Ich muss ausserdem noch meinen Boat Buckle am Trailer anbringen den ich mir aus den USA hab kommen lassen und wie ich erfahren habe sollte man nicht einfach so ein Loch dafür in die Deichsel des Trailers bohren wegen dem bösen TÜV Mann..also wieder was kompliziertes wo ich erst mal wieder was gescheites für anfertigen muss, habe mir da so einen dickeres Pfostenträger aus verzinktem Eisen besorgt den ich nun gescheit anbringen muss. Der Boat Buckle ist ansonsten nämlich super um das Boot vorne ....schnell, einfach und sicher am Haken zu befestigen damit es nicht bei einer Vollbremsung nach vorne schiessen kann. Die Ammis bohren das Teil natürlich am Trailer fest...die haben halt kein TÜV wie hier #q wers nicht kennt findet das bei Cabelas oder Bass Pro unter "Boat Buckle" gibt es für Bug und Heck zu kaufen!
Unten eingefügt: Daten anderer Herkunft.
(* ===== verification/AllocTx.v ===== *)
(** * The state of an allocator transaction (crates/afsplus-core/src/alloc.rs)

    The pages, descriptors and records a transaction holds are those of the
    committed state, changed only in dirty pages.  Loading and dropping pages
    does not change which blocks are marked. *)

From S2P Require Import Prelude Crc32c Format Header Codec TreeNode Geometry Bitmap Region Checkpoint Device Core Tree TreeSpec TreeReaders TreeVerify.
From S2P Require Import CowTree CowStore AllocRoot AllocRootSpec Reclaim RunSet Alloc AllocSpec.

Section Tx.
Context {D : Type} {device : BlockDevice Decoded D} {contract : DeviceContract Decoded D core_decodes}.
Context (geo : Geometry) {WF : WfGeometry geo}.
(** The checkpoint the transaction builds on, the other retained one, and their allocation states. *)
Context (current : Checkpoint) (other : option Checkpoint) (c : Committed) (nodes : list (Z * TreeNode)) (oc : Committed) (onodes : list (Z * TreeNode)).

Abbreviation content := (view (decodes := core_decodes)).
Abbreviation tio := (io (D * TxAllocator) CoreError).

(** Both retained checkpoints can be read. *)
Definition volume_ok (d : D) : Prop :=
  dev_ok (decodes := core_decodes) d /\ total_blocks geo <= dev_total_blocks d /\ allocation_in geo (content d) current c nodes /\ u64 (cp_allocation_root_block current) /\
  match other with Some older => allocation_in geo (content d) older oc onodes /\ u64 (cp_allocation_root_block older) | None => True end.

(** The page a transaction works with. *)
Definition now (tx : TxAllocator) (r i : Z) : BitmapPage := default (cs_page c r i) (ta_pages tx !! (r, i)).

Definition in_range (r i : Z) : Prop := 0 <= r < regions geo /\ 0 <= i < pages geo r.

(** The older checkpoint's side of a region, loaded with the newer one's. *)
Definition other_loaded (tx : TxAllocator) (r : Z) : Prop :=
  match other with
  | Some _ => ta_other_records tx !! r = cs_records oc !! Z.to_nat r /\ ta_other_descriptors tx !! r = Some (cs_descriptor oc r)
  | None => ta_other_records tx !! r = None /\ ta_other_descriptors tx !! r = None
  end.

Record caches_ok (tx : TxAllocator) : Prop := {
  ca_geo : ta_geo tx = geo;
  ca_current : ta_current_checkpoint tx = current;
  ca_other : ta_other_checkpoint tx = other;
  ca_alone : other = None -> ta_other_records tx = ∅ /\ ta_other_descriptors tx = ∅;
  ca_records r record : ta_current_records tx !! r = Some record -> 0 <= r < regions geo /\ cs_records c !! Z.to_nat r = Some record;
  ca_descriptors r x : ta_descriptors tx !! r = Some x ->
    0 <= r < regions geo /\ x = cs_descriptor c r /\ is_Some (ta_current_records tx !! r) /\ other_loaded tx r;
  ca_pages r i p : ta_pages tx !! (r, i) = Some p ->
    in_range r i /\ page_fits geo r i p /\ is_Some (ta_descriptors tx !! r) /\ ((r, i) ∉ ta_dirty_pages tx -> p = cs_page c r i);
  ca_dirty r i : (r, i) ∈ ta_dirty_pages tx -> is_Some (ta_pages tx !! (r, i)) /\ r ∈ ta_dirty_regions tx;
  ca_regions r : r ∈ ta_dirty_regions tx -> exists i, (r, i) ∈ ta_dirty_pages tx;
}.

(** What loading and dropping pages leaves alone. *)
Definition ledger (tx : TxAllocator) :=
  (ta_allocated_this_tx tx, ta_retired_this_tx tx, ta_snapshot tx, (ta_rover_region tx, ta_rover_index tx),
   (ta_free_block_floor tx, ta_current_free_blocks_total tx, ta_new_generation tx, ta_reclaim tx),
   (alloc_count tx blocks_allocated, alloc_count tx blocks_promoted, alloc_count tx blocks_released)).

Definition accounts (tx : TxAllocator) := (ledger tx, (ta_dirty_pages tx, ta_dirty_regions tx)).

Lemma accounts_split tx tx' : accounts tx' = accounts tx -> ledger tx' = ledger tx /\ ta_dirty_pages tx' = ta_dirty_pages tx /\ ta_dirty_regions tx' = ta_dirty_regions tx.
Proof. intros H. unfold accounts in H. apply pair_equal_spec in H as [H1 H2]. apply pair_equal_spec in H2. done. Qed.

Definition quiet (tx tx' : TxAllocator) : Prop := accounts tx' = accounts tx /\ forall r i, in_range r i -> now tx' r i = now tx r i.

Lemma quiet_refl tx : quiet tx tx.
Proof. done. Qed.

Lemma quiet_trans tx1 tx2 tx3 : quiet tx1 tx2 -> quiet tx2 tx3 -> quiet tx1 tx3.
Proof. intros [Ha Hb] [Ha' Hb']. split; [congruence|]. intros r i Hr. rewrite Hb' by done. by apply Hb. Qed.

Lemma now_resident tx r i p : ta_pages tx !! (r, i) = Some p -> now tx r i = p.
Proof. unfold now. by intros ->. Qed.

Section Reading.
Context (d0 : D) (Hvol : volume_ok d0).

Lemma now_fits tx r i : caches_ok tx -> in_range r i -> page_fits geo r i (now tx r i).
Proof.
  intros Hc Hr. unfold now. destruct (ta_pages tx !! (r, i)) as [p|] eqn:Hp; cbn.
  - by apply (ca_pages tx Hc r i p) in Hp as (_ & ? & _).
  - destruct Hr. destruct Hvol as (_ & _ & Hin & _). by apply (committed_fits geo _ _ _ _ Hin).
Qed.

Lemma now_all_fit tx : caches_ok tx -> all_fit geo (now tx).
Proof. intros Hc r i Hr Hi. by apply now_fits. Qed.

Lemma reads_allocation d checkpoint state tree :
  reads d0 d -> allocation_in geo (content d0) checkpoint state tree -> u64 (cp_allocation_root_block checkpoint) -> allocation_in geo (content d) checkpoint state tree.
Proof.
  intros Hr Hin Hu. unfold u64 in Hu. eapply (allocation_in_frame geo); [lia|exact Hin|]. intros lba Hl _. apply (reads_view d0 d lba Hr).
  destruct Hvol as (_ & Ht & _). unfold inside. lia.
Qed.

Lemma wpi_checkpoint_record d checkpoint state tree r :
  reads d0 d -> allocation_in geo (content d0) checkpoint state tree -> u64 (cp_allocation_root_block checkpoint) -> 0 <= r < regions geo ->
  wpi (checkpoint_record geo checkpoint r) d
    (fun record d' => reads d0 d' /\ cs_records state !! Z.to_nat r = Some record) (fun e d' => reads d0 d' /\ only_io e).
Proof.
  intros Hr Hin Hu Hreg. destruct (reads_allocation d checkpoint state tree Hr Hin Hu) as [Hroot' _]. destruct Hin as [Hroot _]. pose proof Hr as (Hd & _ & _).
  unfold checkpoint_record. apply wpi_bind. eapply wpi_mono; [apply (wpi_lookup_record geo); [done|done|lia]| |]; cbn beta.
  - intros record d' [Hr' Hrec]. rewrite (Hrec _ _ Hroot'). destruct Hroot as [_ [Hz _]].
    destruct (lookup_lt_is_Some_2 (cs_records state) (Z.to_nat r)) as [x Hx]; [unfold zlen in Hz; lia|]. rewrite Hx. apply wpi_lift, wp_ok. split; [by eapply agree_trans|done].
  - intros e d' [Hr' He]. split; [by eapply agree_trans|]. eapply He; [done|lia].
Qed.

(** The other fields after an assignment to a cache. *)
Ltac fields :=
  cbn [ta_tree_cache_pages ta_tree_mutations ta_geo ta_current_checkpoint ta_other_checkpoint ta_current_records ta_other_records ta_current_free_blocks_total
    ta_descriptors ta_other_descriptors ta_pages ta_new_generation ta_dirty_pages ta_dirty_regions ta_reclaim ta_allocated_this_tx ta_retired_this_tx
    ta_snapshot ta_rover_region ta_rover_index ta_free_block_floor ta_stats
    tally_alloc set_stats set_current_records set_other_records set_descriptors set_other_descriptors set_pages fst snd] in *.

Lemma wpi_current_record d tx r :
  reads d0 d -> caches_ok tx -> 0 <= r < regions geo ->
  wpi (current_record r) (d, tx)
    (fun record s => reads d0 (fst s) /\ caches_ok (snd s) /\ quiet tx (snd s) /\ cs_records c !! Z.to_nat r = Some record /\
       is_Some (ta_current_records (snd s) !! r) /\ ta_descriptors (snd s) = ta_descriptors tx /\ ta_pages (snd s) = ta_pages tx)
    (fun e s => reads d0 (fst s) /\ only_io e).
Proof.
  intros Hr Hc Hreg. unfold current_record. apply wpi_bind, wpi_get. cbn [snd]. destruct (ta_current_records tx !! r) as [record|] eqn:Hl.
  - apply wpi_ret. split; [done|]. split; [done|]. split; [done|]. split; [by apply (ca_records tx Hc)|]. cbn. by rewrite Hl.
  - rewrite (ca_geo tx Hc), (ca_current tx Hc). apply wpi_bind, wpi_zoom. cbn [fst]. destruct Hvol as (_ & _ & Hin & Hu & _).
    eapply wpi_mono; [by apply (wpi_checkpoint_record d current c nodes)| |]; cbn beta; [|done]. intros record d1 [Hr1 Hrec]. apply wpi_bind, wpi_modify, wpi_ret. fields.
    split; [done|]. split; [|split; [done|]; split; [done|]; split; [by rewrite lookup_insert_eq|done]]. destruct Hc. split; fields; try done.
    + intros x y. rewrite lookup_insert_Some. intros [[<- <-]|[_ Hxy]]; [done|by eauto].
    + intros x y Hxy. destruct (ca_descriptors0 x y Hxy) as (? & ? & Hs & ?). split; [done|]. split; [done|]. split; [|done].
      apply lookup_insert_is_Some'. by right.
Qed.

Lemma slot_of_record checkpoint state tree r record :
  allocation_in geo (content d0) checkpoint state tree -> 0 <= r < regions geo -> cs_records state !! Z.to_nat r = Some record ->
  0 <= rr_descriptor_slot record < DESCRIPTOR_SLOTS /\ descriptor_in geo (content d0) r record (cs_descriptor state r).
Proof.
  intros Hin Hr Hl. destruct (committed_region geo _ _ _ _ Hin r Hr) as (record' & Hl' & ((Hu & _) & _ & Hs & _) & Hd & _). rewrite Hl in Hl'. injection Hl' as <-.
  split; [|done]. unfold u8, u16, u32, u64 in Hu. lia.
Qed.

Lemma wpi_ensure_other_descriptor d tx r :
  reads d0 d -> ta_geo tx = geo -> ta_other_checkpoint tx = other -> (other = None -> ta_other_records tx = ∅ /\ ta_other_descriptors tx = ∅) -> 0 <= r < regions geo ->
  wpi (ensure_other_descriptor r) (d, tx)
    (fun _ s => reads d0 (fst s) /\ exists records descriptors stats, snd s = set_other_descriptors descriptors (set_other_records records (set_stats stats tx)) /\
       other_loaded (snd s) r /\ (forall x, x <> r -> records !! x = ta_other_records tx !! x /\ descriptors !! x = ta_other_descriptors tx !! x) /\
       (other = None -> records = ∅ /\ descriptors = ∅) /\ accounts (snd s) = accounts tx)
    (fun e s => reads d0 (fst s) /\ only_io e).
Proof.
  intros Hr Hgeo Hother Halone Hreg. unfold ensure_other_descriptor. apply wpi_bind, wpi_get. cbn [snd]. rewrite Hgeo, Hother.
  destruct Hvol as (_ & _ & _ & _ & Hold). unfold other_loaded. destruct other as [older|] eqn:Eo.
  - destruct Hold as [Hin Hu]. apply wpi_bind, wpi_zoom. eapply wpi_mono; [by apply (wpi_checkpoint_record d older oc onodes)| |]; cbn beta; [|done].
    intros record d1 [Hr1 Hrec]. apply wpi_bind, wpi_modify. fields. apply wpi_bind, wpi_zoom. fields. destruct (slot_of_record older oc onodes r record Hin Hreg Hrec) as [Hs Hd].
    eapply wpi_mono; [by apply (wpi_load_region_descriptor geo d0)| |]; cbn beta.
    + intros x d2 [Hr2 Hx]. rewrite (descriptor_in_unique _ _ _ _ _ _ Hx Hd). apply wpi_modify. fields. split; [done|].
      eexists (<[r := record]> (ta_other_records tx)), (<[r := cs_descriptor oc r]> (ta_other_descriptors tx)), _.
      split; [reflexivity|]. fields. rewrite !lookup_insert_eq, Hrec. split; [done|]. split; [|done]. intros y Hy. by rewrite !lookup_insert_ne.
    + intros e d2 [Hr2 He]. split; [done|]. destruct He as [|He]; [done|]. by apply He in Hd.
  - apply wpi_ret. destruct (Halone eq_refl) as [Ha Hb]. split; [done|]. exists (ta_other_records tx), (ta_other_descriptors tx), (ta_stats tx).
    fields. rewrite Ha, Hb. split; [rewrite <- Ha, <- Hb at 1; by destruct tx|]. done.
Qed.
(** One more free block. *)
Lemma scanned_free x s :
  scanned x s -> f x = false ->
  let start := if sn_run_len s =? 0 then x else sn_run_start s in
  (sn_run_len s + 1 = len -> first_run (x + 1) start) /\
  (sn_run_len s + 1 <> len -> forall examined, scanned (x + 1) {| sn_run_start := start; sn_run_len := sn_run_len s + 1; sn_found := None; sn_examined := examined |}).
Proof.
  intros [Hf Hl Hb Hs Hfree Hmax Hno] Hx. assert ((if sn_run_len s =? 0 then x else sn_run_start s) = x - sn_run_len s) as Hst.
  { destruct (sn_run_len s =? 0) eqn:E; [lia|]. apply Hs. lia. }
  cbn zeta. rewrite Hst. split.
  - intros Heq. split; [lia|]. split; [lia|]. split; [|by replace (x - sn_run_len s + len - 1) with x by lia]. intros z Hz. destruct (decide (z = x)) as [->|]; [done|]. apply Hfree. lia.
  - intros Hne examined. split; cbn; try lia.
    + done.
    + intros z Hz. destruct (decide (z = x)) as [->|]; [done|]. apply Hfree. lia.
    + intros H. replace (x + 1 - (sn_run_len s + 1) - 1) with (x - sn_run_len s - 1) by lia. apply Hmax. lia.
    + intros y Hy Hyl. destruct (decide (y + len <= x)) as [|Hgt]; [by apply Hno|]. exists (x - sn_run_len s - 1). split; [lia|]. apply Hmax. lia.
Qed.

Lemma first_run_until until until' start : until <= until' -> first_run until start -> first_run until' start.
Proof. intros Hle (? & ? & ? & ?). split; [done|]. split; [lia|done]. Qed.
End Runs.

(** ** One page *)

Lemma full_byte (bits : bytes) k : 0 <= k -> k mod 8 = 0 -> byte.unsigned (nth (Z.to_nat (k / 8)) bits Byte.x00) = 255 -> forall j, k <= j < k + 8 -> bit_at bits j = true.
Proof.
  intros H0 Hm Hb j Hj. unfold bit_at. pose proof (Z.div_mod k 8 ltac:(lia)).
  assert (j / 8 = k / 8) as -> by (symmetry; apply Z.div_unique with (j - k); lia). rewrite Hb. change 255 with (Z.ones 8). apply Z.ones_spec_low.
  pose proof (Z.mod_pos_bound j 8). lia.
Qed.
Also bis in 1-2 Wochen mit neuen Pics von der Probefahrt aufem Wasser.


----------



## Zanderangler1 (1. Oktober 2009)

*AW: Livewell bauen*

Au au, lass es regnen Petrus, ansonst wird das noch nix mit Probefahrt :-( das Wasser ist ja entsetzlich tief momentan.|uhoh:


----------



## Bobster (1. Oktober 2009)

*AW: Livewell bauen*

...bei uns im Sauerland sind heute 
einige Tropfen gefallen :m

Allerdings bemerkt mittlerweile auch der Laie,
welche ungewöhnliche Wasserknappheit z.Zt. besteht.

Am Rhein ist es auch nicht besser.


----------



## Zanderangler1 (1. Oktober 2009)

*AW: Livewell bauen*

http://www.totalfishing.nl/sportvisnieuws,33.html

Für mich erscheint darüber erstaunlich wenig in den Medien und der Presse...in Ostholland erreichen die Wasserstände historische Tiefststände und das um diese Jahreszeit! In der Slinge und anderen kleineren Bächen in Holland ist kein und kaum noch Wasser vorhanden, sie müssen dort schon Rettungsmaßnahmen ergreifen und die Bäche bischen tiefer baggern das die Fische eventuell dort Überlebensschancen haben. Es muss ordentlich viel regnen da die Grundwasserspiegel auch enorm abgesunken sind.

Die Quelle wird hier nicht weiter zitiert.